The primary components of the urethral support tissue consist of
connective tissues containing a large amount of extracellular
matrix (ECM) and a small number of cells (5). The primary component of the ECM is
collagen, including collagen I and collagen III (6). In the urethral support tissue of
patients with SUI, the collagen content has been demonstrated to be
markedly reduced (7), which is of
importance in examining the mechanism underlying SUI.
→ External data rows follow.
(** * pod-limit-checker: the analysis engine of [pkg/analyzer]

    A shallow embedding of [analyzer.go] (AnalyzePods, generateSuggestions,
    calculateRiskLevel, generateSpecificRecommendations, generateExampleYAML)
    and the properties of the engine proved over it; then of the reporter
    that prints its results, of the client ([NewClient], [buildConfig]) and
    of the command [Execute] that runs the three.

    Go's [int64] is a [Z] whose products are wrapped to 64 bits, Go's
    [float64] is Rocq's primitive binary64 [float], Go's maps are stdpp's
    [gmap], a Go pointer that may be [nil] is an [option], and a Go string is
    a [string] (the zero value of a string field is the empty string). What
    a function prints on standard output is a string it returns, an [error]
    is its message, and the calls into the operating system, the cluster and
    the marshallers are variables of the sections that use them. *)

From Stdlib Require Import ZArith QArith String Ascii List Bool Lia DecimalString.
From Stdlib Require DecimalZ DecimalPos.
From Stdlib Require Import Floats.
From stdpp Require Import base gmap strings list fin_maps.

Local Open Scope string_scope.
Local Open Scope list_scope.
Local Open Scope Z_scope.

(** ** 64-bit integers *)

Module Int64.

Definition min_int : Z := - 2 ^ 63.
Definition max_int : Z := 2 ^ 63 - 1.

(** [z] is a value of Go's [int64]. *)
Definition in_range (z : Z) : Prop := min_int <= z <= max_int.

(** The two's-complement value an [int64] operation keeps of the exact
    result [z]. *)
Definition wrap (z : Z) : Z := (z + 2 ^ 63) mod 2 ^ 64 - 2 ^ 63.

(** Go's [x * y] on [int64]. *)
Definition mul (x y : Z) : Z := wrap (x * y).

(** Go's [x / y] on [int64] truncates towards zero; the divisors of the
    analyzer are positive constants, so the quotient never overflows. *)
Definition div (x y : Z) : Z := Z.quot x y.

End Int64.

(** ** Formatting verbs of [fmt.Sprintf] *)

Module Fmt.

(** [%d] of an integer. *)
Definition d (z : Z) : string := NilZero.string_of_int (Z.to_int z).

(** The value [m * 2^e * 10] rounded to the nearest integer, ties to even:
    the digits [strconv] keeps of a positive binary64 for one decimal. *)
Definition tenths (m : positive) (e : Z) : Z :=
  let num := Z.pos m * 10 in
  if 0 <=? e then num * 2 ^ e
  else
    let den := 2 ^ (- e) in
    let q := num / den in
    let r := num mod den in
    if (den <? 2 * r) || ((den =? 2 * r) && Z.odd q) then q + 1 else q.
(** * EduScan: the risk-assessment pipeline, the credentials file and the
      observation log, embedded from the Python sources

    Sources embedded here:
    - [pages/01_Prediction.py]: [validate_inputs], [display_recommendations],
      [create_risk_visualization], the Lottie helpers, and the
      single-student, reset and batch branches of [main];
    - [utils/auth_utils.py]: [_load_users], [authenticate_user],
      [logout_user], the session readers and the submit branch of
      [render_login_page], with the guards of the pages and of [app.py];
    - [pages/03_Parent_Tracker.py]: the dictionary the daily form saves,
      the date range of the progress and weekly views and the
      observations-log branch of [main];
    - [pages/02_Teacher_Resources.py]: [generate_activity];
    - [app.py]: the statistics and the risk pie of the dashboard.

    Python values are modelled as the code has them: form integers as [Z],
    probabilities as IEEE 754 binary64 values ([spec_float]), dictionaries
    as finite maps with string keys, exceptions as an explicit result
    type, and the Streamlit calls as a trace of UI events. *)

From Stdlib Require Import ZArith List Bool Lia.
From Stdlib Require Import Floats.SpecFloat Floats.PrimFloat Floats.FloatOps.
From Stdlib Require Import Sorting.Sorted Sorting.Permutation.
From stdpp Require Import base option list strings pretty gmap.

Open Scope string_scope.
Open Scope list_scope.
Open Scope Z_scope.

(** ** Risk tiers and the probability thresholds *)

Module Risk.

(** The three tiers of the dashboard. *)
Inductive RiskTier : Type := Low | Medium | High.

(** A Python [float] is a binary64 value.  The literals [0.3] and [0.7] of
    the source denote the binary64 values nearest to 3/10 and 7/10. *)
Definition prob : Type := spec_float.

Definition lit_0_3 : prob := S754_finite false 5404319552844595 (-54).
Definition lit_0_7 : prob := S754_finite false 6305039478318694 (-53).
Definition lit_0 : prob := S754_zero false.
Definition lit_1 : prob := S754_finite false 4503599627370496 (-52).
Definition lit_0_5 : prob := S754_finite false 4503599627370496 (-53).

(** Python's [<], [<=] and [>=] on floats: every comparison with a NaN
    operand is [False]. *)
Definition flt (x y : prob) : bool := SFltb x y.
Definition fle (x y : prob) : bool := SFleb x y.
Definition fge (x y : prob) : bool := SFleb y x.

(** A probability is a float in the closed interval from 0 to 1. *)
Definition is_probability (p : prob) : Prop :=
  fle lit_0 p = true /\ fle p lit_1 = true.

(** The branch structure shared by lines 511-522, 605-616 and 695-700 of
    [pages/01_Prediction.py]:
    [if p < 0.3: ... elif p < 0.7: ... else: ...]. *)
Definition classify (p : prob) : RiskTier :=
  if flt p lit_0_3 then Low
  else if flt p lit_0_7 then Medium
  else High.

Section Paths.
(** [get_text] lives in [utils/language_utils.py]; [language] is the
    module-level variable read from the session. *)
Variable get_text : string -> string -> string.
Variable language : string.
(** Among the indexed centroids nearest to the pointer, the one that entered
    the index first is the one reported: an entry strictly nearer than all
    entries before it and at least as near as all entries after it is the
    hover target when it lies within the 20 pixel threshold, and "no country"
    is reported when it does not. *)
Theorem hover_first_nearest (st : State G) (p : Projection)
    (pre post : list (string * Point)) (k : string) (c : Point)
    (clientX clientY rectLeft rectTop : Q) :
  projection st = Some p ->
  alpha2ToCentroid st = pre ++ (k, c) :: post ->
  let mx := clientX - rectLeft in
  let my := clientY - rectTop in
  (forall k' c', In (k', c') pre -> dist2 mx my c < dist2 mx my c') ->
  (forall k' c', In (k', c') post -> dist2 mx my c <= dist2 mx my c') ->
  onPointerMove clientX clientY rectLeft rectTop st
  = [Hover (if Qle_bool (dist2 mx my c) (20 * 20) then Some k else None)
       mx my].
Proof.
  intros Hp Hidx mx my Hpre Hpost.
  assert (Hn : nearestCentroid mx my (pre ++ (k, c) :: post)
               = Some (k, dist2 mx my c)).
  { unfold nearestCentroid. rewrite fold_left_app. cbn [fold_left].
    pose proof (nearest_fold mx my pre [] None eq_refl) as Hacc.
    cbn [app] in Hacc.
    assert (Hk : nearer mx my (fold_left (nearer mx my) pre None) (k, c)
                 = Some (k, dist2 mx my c)).
    { destruct (fold_left (nearer mx my) pre None) as [[k0 d0]|];
        [|reflexivity].
      destruct Hacc as (c0 & Hin & -> & _).
      pose proof (Hpre k0 c0 Hin) as Hlt. apply Qltb_true in Hlt.
      unfold nearer. cbn [fst snd].
      change ((c.1 - mx) * (c.1 - mx) + (c.2 - my) * (c.2 - my))
        with (dist2 mx my c).
      rewrite Hlt. reflexivity. }
    rewrite Hk. apply fold_nearer_holds. exact Hpost. }
  unfold onPointerMove. rewrite Hp, Hidx. fold mx my.
  destruct pre as [|e pre']; cbn [app] in Hn |- *; rewrite Hn;
    unfold sqrt_leb, threshold, dispatchHover;
    destruct (Qle_bool _ _); reflexivity.
Qed.

End TieFacts.

Lemma hover_first_nearest_witness :
  World.onPointerMove 10 0 0 0
    (World.with_index [("AA"%string, (0, 0)%Q); ("BB"%string, (20, 0)%Q)]
       Toy.world)
  = [World.Hover (Some "AA"%string) (10 - 0) (0 - 0)].
Proof.
  refine (hover_first_nearest
            (World.with_index
               [("AA"%string, (0, 0)%Q); ("BB"%string, (20, 0)%Q)] Toy.world)
            (World.mkProjection (82256 # 36000) (800 # 2, 400 # 2))
            [] [("BB"%string, (20, 0)%Q)] "AA" (0, 0)%Q 10 0 0 0
            eq_refl eq_refl _ _).
  - intros k' c' [].
  - intros k' c' [[= <- <-]|[]]. vm_compute. discriminate.
Defined.

Section PassFacts.
Import World.
Open Scope Q_scope.
Context {G : Type} `{GeoLib G}.

Lemma drawBlip_None (now : Q) (b : Blip) :
  drawBlip (G:=G) now b = None <-> live now b = false.
Proof.
  unfold drawBlip, live, elapsed, duration. rewrite negb_false_iff.
  destruct (blip_kind b).
  - destruct (Qltb NEW_DURATION (now - blip_start b)); split; congruence.
  - destruct (Qltb REPEAT_DURATION (now - blip_start b)); split; congruence.
Qed.

Lemma drawBlips_filter (now : Q) (bs : list Blip) :
  snd (drawBlips (G:=G) now bs) = List.filter (live now) bs.
Proof.
  induction bs as [|b rest IH]; [reflexivity|]. cbn [drawBlips List.filter].
  destruct (drawBlips now rest) as [ops next]. cbn [snd] in IH.
  destruct (drawBlip (G:=G) now b) as [op|] eqn:E.
  - destruct (live now b) eqn:L; [cbn [snd]; rewrite IH; reflexivity|].
    apply drawBlip_None in L. congruence.
  - apply drawBlip_None in E. rewrite E. exact IH.
Qed.

Lemma filter_absorbs {A : Type} (f g : A -> bool) (l : list A) :
  (forall x, f x = true -> g x = true) ->
  List.filter f (List.filter g l) = List.filter f l.
Proof.
  intros Himp. induction l as [|x r IH]; [reflexivity|]. cbn [List.filter].
  destruct (g x) eqn:Eg; cbn [List.filter]; rewrite IH; [reflexivity|].
  destruct (f x) eqn:Ef; [|reflexivity].
  rewrite (Himp x Ef) in Eg. discriminate.
Qed.

Lemma live_earlier (T1 T2 : Q) (b : Blip) :
  T1 <= T2 -> live T2 b = true -> live T1 b = true.
Proof.
  unfold live, elapsed. rewrite !negb_true_iff. intros Hle H2.
  apply Qltb_false in H2. apply Qltb_false. lra.
Qed.

Lemma frame_state (now : Q) (st : State G) :
  fst (frame now st) = with_blips (List.filter (live now) (blips st)) st.
Proof.
  unfold frame. rewrite <- drawBlips_filter.
  destruct (drawBlips now (blips st)). reflexivity.
Qed.

(** Scheduler passes compose: a pass at [T2] after a pass at an earlier time
    [T1] leaves the same state as the pass at [T2] alone, and repeating a pass
    at the same time changes nothing.  After a pass at [T1] every blip left is
    within its duration at [T1], the blips keep their relative order, and the
    list has not grown. *)
Theorem frame_composes (st : State G) (T1 T2 : Q) :
  T1 <= T2 ->
  fst (frame T2 (fst (frame T1 st))) = fst (frame T2 st)
  /\ fst (frame T1 (fst (frame T1 st))) = fst (frame T1 st)
  /\ Forall (fun b => elapsed T1 b <= duration (blip_kind b))
       (blips (fst (frame T1 st)))
  /\ sublist (blips (fst (frame T1 st))) (blips st)
  /\ (length (blips (fst (frame T1 st))) <= length (blips st))%nat.
Proof.
  intros Hle.
  assert (Hcomp : forall Ta Tb, Ta <= Tb ->
            fst (frame Tb (fst (frame Ta st))) = fst (frame Tb st)).
  { intros Ta Tb Hab. rewrite !frame_state. unfold with_blips. cbn.
    rewrite (filter_absorbs (live Tb) (live Ta)); [reflexivity|].
    intros b. apply live_earlier. exact Hab. }
  split; [exact (Hcomp T1 T2 Hle)|].
  split; [rewrite (Hcomp T1 T1 (Qle_refl T1)); reflexivity|].
  rewrite frame_state. cbn [blips with_blips]. split; [|split].
  - apply List.Forall_forall. intros b Hb. apply List.filter_In in Hb.
    destruct Hb as [_ Hlive]. unfold live in Hlive.
    apply negb_true_iff, Qltb_false in Hlive. exact Hlive.
  - induction (blips st) as [|b r IH]; [constructor|]. cbn [List.filter].
    destruct (live T1 b); [apply sublist_skip | apply sublist_cons]; exact IH.
  - apply List.filter_length_le.
Qed.

End PassFacts.

Lemma frame_composes_witness :
  fst (World.frame 2000 (fst (World.frame 1500 Toy.clicked)))
  = fst (World.frame 2000 Toy.clicked).
Proof.
  apply (frame_composes (H:=Toy.lib) Toy.clicked 1500 2000).
  vm_compute. discriminate.
Defined.

(** ** The page and the pin set *)

Section PageFacts.
Import World.
Open Scope Q_scope.
Context {G : Type} `{GeoLib G}.
Variable onCountrySelect : bool.

Abbreviation step := (World.step onCountrySelect).
Abbreviation run := (World.run onCountrySelect).

Lemma run_app (st : State G) (evs1 evs2 : list Event) :
  run st (evs1 ++ evs2) = run (run st evs1) evs2.
Proof. unfold World.run. apply fold_left_app. Qed.

Lemma set_add_In (k c : string) (s : list string) :
  In k (set_add c s) <-> In k s \/ k = c.
Proof.
  unfold set_add. destruct (set_has c s) eqn:E.
  - apply set_has_In in E. split; [tauto|]. intros [Hin| ->]; assumption.
  - rewrite in_app_iff. simpl. split; [intros [?|[?|[]]]; auto | intros [?| ->]; auto].
Qed.

Lemma pinEffect_pins (entries : list (string * Q)) (st : State G) (k : string) :
  In k (pinned (run st (Page.pinEffect entries))) <->
  In k (pinned st)
  \/ exists code clicks, In (code, clicks) entries /\ 10 <= clicks
                         /\ truthy code = true /\ k = toUpperCase code.
Proof.
  revert st. induction entries as [|[code clicks] rest IH]; intros st.
  - cbn. split; [tauto|]. intros [Hin|(c & n & [] & _)]. exact Hin.
  - unfold Page.pinEffect. cbn [flat_map fst snd]. fold (Page.pinEffect rest).
    rewrite run_app, IH.
    assert (Hhead :
      In k (pinned (run st (if Qle_bool 10 clicks
                            then [PinEvent (Some code)] else [])))
      <-> In k (pinned st)
          \/ (10 <= clicks /\ truthy code = true /\ k = toUpperCase code)).
    { destruct (Qle_bool 10 clicks) eqn:E.
      - apply Qle_bool_iff in E. rewrite run_cons, run_nil, step_pinned.
        destruct (truthy code) eqn:Et.
        + rewrite set_add_In. tauto.
        + split; [tauto|]. intros [?|(_ & [=] & _)]. assumption.
      - rewrite run_nil. split; [tauto|]. intros [?|(Hle & _)]; [assumption|].
        apply Qle_bool_iff in Hle. congruence. }
    rewrite Hhead. split.
    + intros [[Hin|(Hle & Ht & ->)]|(c & n & Hin & Hrest)].
      * left. exact Hin.
      * right. exists code, clicks. split; [left; reflexivity | auto].
      * right. exists c, n. split; [right; exact Hin | exact Hrest].
    + intros [Hin|(c & n & [[= -> ->]|Hin] & Hle & Ht & ->)].
      * left. left. exact Hin.
      * left. right. auto.
      * right. exists c, n. auto.
Qed.

Lemma obj_set_In (k : string) (v : Q) (o : list (string * Q))
    (e : string * Q) :
  In e (Page.obj_set k v o) -> e = (k, v) \/ In e o.
Proof.
  induction o as [|[k' v'] r IH]; cbn [Page.obj_set].
  - intros [<-|[]]. left. reflexivity.
  - destruct (String.eqb k k').
    + intros [<-|Hin]; [left; reflexivity | right; right; exact Hin].
    + intros [<-|Hin]; [right; left; reflexivity|].
      destruct (IH Hin) as [->|Hr]; [left; reflexivity | right; right; exact Hr].
Qed.

Lemma countsFromRows_entries (rows : list (option string * Q))
    (e : string * Q) :
  In e (Page.countsFromRows rows) ->
  exists row, In row rows
              /\ Leaderboard.normalizeCountryCode (fst row) = Some (fst e)
              /\ snd row = snd e.
Proof.
  unfold Page.countsFromRows.
  assert (Hgen : forall acc,
            In e (fold_left
                    (fun map row =>
                       match Leaderboard.normalizeCountryCode (fst row) with
                       | Some code => Page.obj_set code (snd row) map
                       | None => map
                       end) rows acc) ->
            In e acc
            \/ exists row, In row rows
                 /\ Leaderboard.normalizeCountryCode (fst row) = Some (fst e)
                 /\ snd row = snd e).
  { induction rows as [|row rest IH]; intros acc Hin; [left; exact Hin|].
    cbn [fold_left] in Hin. destruct (IH _ Hin) as [Hacc|(r & Hr & Hn & Hv)].
    - destruct (Leaderboard.normalizeCountryCode (fst row)) as [code|] eqn:E;
        [|left; exact Hacc].
      destruct (obj_set_In _ _ _ _ Hacc) as [->|Hold]; [|left; exact Hold].
      right. exists row. split; [left; reflexivity | auto].
    - right. exists r. split; [right; exact Hr | auto]. }
  intros Hin. destruct (Hgen [] Hin) as [[]|Hex]. exact Hex.
Qed.
(** * Aura AI companion backend: message pipeline, memory and check-ins

    A shallow embedding of [backend_listener.py] (single-tenant listener,
    summarizer and scheduler jobs) and [checkin_scheduler.py] (multi-tenant
    fan-out scheduler).

    The Python code is a sequence of calls to two external services, the
    Firestore document store and the Gemini text generation service, glued
    by [try]/[except] blocks and one global counter.  Both services are
    modelled inside a [World]: the store as finite maps from user ids to
    collections, and the outcome of every external call (goes through, or
    raises) as an oracle indexed by the number of calls made so far.  Python
    code becomes a computation in a state-and-exception monad [Task], and
    every external call and every [print] leaves an [Event] in a trace. *)

From stdpp Require Import base gmap strings list sorting.
From Stdlib Require Import ZArith Lia.

Local Open Scope Z_scope.

(** ** Python strings *)

Module Py.

Definition nl : string := String (Ascii.ascii_of_nat 10) EmptyString.
Definition dquote : string := String (Ascii.ascii_of_nat 34) EmptyString.

(** [sep.join(l)] *)
Fixpoint join (sep : string) (l : list string) : string :=
  match l with
  | [] => EmptyString
  | [x] => x
  | x :: r => x +:+ sep +:+ join sep r
  end.

(** Truth value of a string in a condition: [if s:] *)
Definition truthy (s : string) : bool :=
  match s with
  | EmptyString => false
  | String _ _ => true
  end.

(** [needle in haystack] *)
Fixpoint contains (haystack needle : string) : bool :=
  String.prefix needle haystack ||
  match haystack with
  | EmptyString => false
  | String _ rest => contains rest needle
  end.

End Py.

(** ** Data model *)

(** A document of [users/{id}/messages].  The frontend and the backend write
    the three fields together, so a message is a record with all of them;
    [timestamp] is the server-assigned ordering key. *)
Record Message := mkMessage {
  sender : string;
  text : string;
  timestamp : Z
}.

(** Firestore [DocumentChange]: its [type.name] and the changed document. *)
Inductive ChangeType := ADDED | MODIFIED | REMOVED.

Record DocumentChange := mkChange {
  change_type : ChangeType;
  document : Message
}.

(** What is sent to the generation service. *)
Record Turn := mkTurn {
  role : string;
  parts : list string
}.

Inductive Contents :=
| Prompt (p : string)
| Turns (h : list Turn).

Record GenRequest := mkRequest {
  model_name : string;
  system_instruction : option string;
  contents : Contents;
  (** [GenerationConfig(temperature=...)], in hundredths; [None] when the
      call passes no generation config. *)
  temperature : option Z
}.

(** Lines printed by the two scripts (the interpolated exception text is
    dropped). *)
Inductive LogLine :=
| LogMemoryFetchError
| LogMemoryUpdated
| LogMemoryUpdateError
| LogSummarizing
| LogSummarizationError
| LogAIResponseError
| LogProcessing (n : nat)
| LogAIResponseSent
| LogProactiveError
| LogStartupSending
| LogStartupSent (t : string)
| LogMorningRunning
| LogMorningSent (t : string)
| LogEveningRunning
| LogEveningSent (t : string)
| LogFoundUsers (ids : list string)
| LogFetchUsersError
| LogGenerateError
| LogGeneratingFor (user : string)
| LogSentTo (user : string) (t : string)
| LogSendFailed (user : string)
| LogJobStarted
| LogJobFinished.

(** External calls, with whether they went through, and printed lines. *)
Inductive Event :=
| MemoryGet (user : string) (ok : bool)
| MemorySet (user : string) (summary : string) (ok : bool)
| MessagesQuery (user : string) (limit : nat) (ok : bool)
| MessagesAdd (user : string) (msg_sender msg_text : string) (ok : bool)
| UsersStream (ok : bool)
| Generate (req : GenRequest) (ok : bool)
| Print (line : LogLine).

(** ** The world: store, services and the process's global *)

Record World := mkWorld {
  (** [artifacts/{APP_ID}/users/{id}/messages], in insertion order *)
  db_messages : gmap string (list Message);
  (** [artifacts/{APP_ID}/users/{id}/memory/long_term]: the document, when
      it exists, with its [summary] field, when it has one *)
  db_memory : gmap string (option string);
  (** ids of the documents of [artifacts/{APP_ID}/users] *)
  db_users : list string;
  (** the value the server gives to the next [SERVER_TIMESTAMP] *)
  server_time : Z;
  (** [store_fails n]: the n-th call to the store raises *)
  store_fails : nat -> bool;
  store_calls : nat;
  (** [gen_results n]: the text of the n-th generation, [None] when the
      call, or reading [response.text], raises *)
  gen_results : nat -> option string;
  gen_calls : nat;
  (** the module global of [backend_listener.py] *)
  user_messages_since_last_summary : Z;
  trace : list Event
}.

Definition set_db_messages (f : gmap string (list Message) -> gmap string (list Message))
    (w : World) : World :=
  mkWorld (f (db_messages w)) (db_memory w) (db_users w) (server_time w)
          (store_fails w) (store_calls w) (gen_results w) (gen_calls w)
          (user_messages_since_last_summary w) (trace w).

Definition set_db_memory (f : gmap string (option string) -> gmap string (option string))
    (w : World) : World :=
  mkWorld (db_messages w) (f (db_memory w)) (db_users w) (server_time w)
          (store_fails w) (store_calls w) (gen_results w) (gen_calls w)
          (user_messages_since_last_summary w) (trace w).

Definition set_server_time (f : Z -> Z) (w : World) : World :=
  mkWorld (db_messages w) (db_memory w) (db_users w) (f (server_time w))
          (store_fails w) (store_calls w) (gen_results w) (gen_calls w)
          (user_messages_since_last_summary w) (trace w).

Definition set_store_calls (f : nat -> nat) (w : World) : World :=
  mkWorld (db_messages w) (db_memory w) (db_users w) (server_time w)
          (store_fails w) (f (store_calls w)) (gen_results w) (gen_calls w)
          (user_messages_since_last_summary w) (trace w).

Definition set_gen_calls (f : nat -> nat) (w : World) : World :=
  mkWorld (db_messages w) (db_memory w) (db_users w) (server_time w)
          (store_fails w) (store_calls w) (gen_results w) (f (gen_calls w))
          (user_messages_since_last_summary w) (trace w).

Definition set_counter (f : Z -> Z) (w : World) : World :=
  mkWorld (db_messages w) (db_memory w) (db_users w) (server_time w)
          (store_fails w) (store_calls w) (gen_results w) (gen_calls w)
          (f (user_messages_since_last_summary w)) (trace w).

Definition set_trace (f : list Event -> list Event) (w : World) : World :=
  mkWorld (db_messages w) (db_memory w) (db_users w) (server_time w)
          (store_fails w) (store_calls w) (gen_results w) (gen_calls w)
          (user_messages_since_last_summary w) (f (trace w)).

(** The collection of a user; a collection nobody wrote to is empty. *)
Definition messages_of (w : World) (user : string) : list Message :=
  default [] (db_messages w !! user).

(** ** Computations: state and Python exceptions *)

Inductive Exn := StoreError | GenerationError.

Inductive Result (A : Type) :=
| Ok (a : A)
| Raise (e : Exn).
Arguments Ok {A} a.
Arguments Raise {A} e.

Definition Task (A : Type) : Type := World -> Result A * World.

Definition ret {A} (a : A) : Task A := fun w => (Ok a, w).

Definition bind {A B} (c : Task A) (k : A -> Task B) : Task B :=
  fun w =>
    match c w with
    | (Ok a, w1) => k a w1
    | (Raise e, w1) => (Raise e, w1)
    end.

Definition raise {A} (e : Exn) : Task A := fun w => (Raise e, w).

(** [try: body / except Exception as e: handler] *)
Definition try_except {A} (body : Task A) (handler : Exn -> Task A) : Task A :=
  fun w =>
    match body w with
    | (Ok a, w1) => (Ok a, w1)
    | (Raise e, w1) => handler e w1
    end.

Definition get_world : Task World := fun w => (Ok w, w).
Definition modify (f : World -> World) : Task unit := fun w => (Ok tt, f w).

Declare Scope task_scope.
Delimit Scope task_scope with task.
Notation "x <- c ;; k" := (bind c (fun x => k))
  (at level 100, c at next level, k at level 200, right associativity) : task_scope.
Notation "c ;; k" := (bind c (fun _ => k))
  (at level 100, k at level 200, right associativity) : task_scope.
Local Open Scope task_scope.

(** [for x in l: body x] *)
Fixpoint for_each {A} (l : list A) (body : A -> Task unit) : Task unit :=
  match l with
  | [] => ret tt
  | x :: r => body x ;; for_each r body
  end.

Definition emit (e : Event) : Task unit := modify (set_trace (fun t => t ++ [e])).
Definition print (l : LogLine) : Task unit := emit (Print l).

(** ** The external services *)

Module Firestore.

(** One round trip to the store: consumes the next answer of the oracle
    and tells whether the call goes through. *)
Definition round_trip : Task bool :=
  fun w => (Ok (negb (store_fails w (store_calls w))), set_store_calls S w).

(** [order_by('timestamp', direction=DESCENDING)] *)
Fixpoint insert_desc (m : Message) (l : list Message) : list Message :=
  match l with
  | [] => [m]
  | x :: r =>
      if timestamp x <=? timestamp m then m :: x :: r
      else x :: insert_desc m r
  end.

Definition order_by_timestamp_desc (l : list Message) : list Message :=
  foldr insert_desc [] l.

(** [memory_ref.get()]: [None] when the document does not exist. *)
Definition memory_get (user : string) : Task (option (option string)) :=
  ok <- round_trip ;;
  emit (MemoryGet user ok) ;;
  if ok then w <- get_world ;; ret (db_memory w !! user)
  else raise StoreError.

(** [memory_ref.set({'summary': new_summary})] *)
Definition memory_set (user : string) (new_summary : string) : Task unit :=
  ok <- round_trip ;;
  emit (MemorySet user new_summary ok) ;;
  if ok then modify (set_db_memory (fun m => <[user := Some new_summary]> m))
  else raise StoreError.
Calpain is a neutral protease that is common in
human tissues, is associated with the degradation of various
cytoskeletal proteins, and serves an important role in the
degradation of myofibrils and other ECM components (8). The mRNA and protein expression levels
of calpain in the urethral tissue of patients with SUI were
demonstrated to be increased compared with a control group
(9); therefore, calpain may serve
a role in the pathogenesis of SUI.
MicroRNAs (miRNAs/miRs) are non-coding short-chain
RNAs which are able to regulate cell proliferation and
differentiation, protein synthesis, and the progression of
diseases, including cancer (10).
It has been previously demonstrated that the dysregulated
expression of collagen may be mediated by abnormal miRNAs. miR-19b
is frequently involved in cell proliferation, collagen synthesis
and fibrogenesis (11,12). Beaumont et al (13) demonstrated that miR-19b expression
was reduced in patients with aortic stenosis, which may be a
potential biomarker of increased myocardial collagen. Xiao et
al (15) observed that in
hypertrophic scar fibroblasts, miR-185 regulated the concentration
of transforming growth factor-β1 and collagen I. Notably, Jing and
Jiang (14) reported that miR-93
regulated collagen loss by targeting stromelysin-1 (MMP3) in human
nucleus pulposus cells. Therefore, it was hypothesized that miR-93
may regulate collagen expression in SUI via calpain.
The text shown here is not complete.